■ TASK PROMPT: Search through the entries for the word "connected" and copy every line that has it.

■ EXERCISE INPUTS:
━━━━
(** The body of [if (this.irc) { ... }] in [edit]. *)
Definition syncIrc (cfg : Helper.config) (oldNick : jsval)
           (oldRealname : jstring) (n : t) (h : Irc.t)
  : Irc.t * list Effect :=
  let connected := isConnected h in
  let o := Irc.opts h in
  let u := Irc.usr h in
  let '(o, u, e1) :=
    if negb (strict_eqb (nick n) oldNick) then
      if connected then (o, u, [IrcChangeNick (nick n)])
      else
        (Irc.mkOptions (nick n) (Irc.o_host o) (Irc.o_port o)
           (Irc.o_password o) (Irc.o_gecos o) (Irc.o_tls o)
           (Irc.o_rejectUnauthorized o) (Irc.o_username o),
         Irc.mkUser (nick n) (Irc.u_gecos u) (Irc.u_username u),
         [ClientEmitNick (uuid n) (nick n)])
    else (o, u, []) in
  let e2 :=
    if connected && negb (JS.eqb (realname n) oldRealname)
       && Irc.cap_setname h
    then [IrcRaw (lit "SETNAME") (realname n)] else [] in
  let o :=
    Irc.mkOptions (Irc.o_nick o) (host n) (port n) (password n)
      (realname n) (tls n) (rejectUnauthorized n) (Irc.o_username o) in
  let u := Irc.mkUser (Irc.u_nick u) (realname n) (Irc.u_username u) in
  let '(o, u) :=
    if negb (Helper.useHexIp cfg) then
      (Irc.mkOptions (Irc.o_nick o) (Irc.o_host o) (Irc.o_port o)
         (Irc.o_password o) (Irc.o_gecos o) (Irc.o_tls o)
         (Irc.o_rejectUnauthorized o) (username n),
       Irc.mkUser (Irc.u_nick u) (Irc.u_gecos u) (username n))
    else (o, u) in
  (Irc.mk (Irc.conn h) o u (Irc.cap_setname h), e1 ++ e2).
━━━━
■ TASK SOLUTION:
  let connected := isConnected h in
      if connected then (o, u, [IrcChangeNick (nick n)])
    if connected && negb (JS.eqb (realname n) oldRealname)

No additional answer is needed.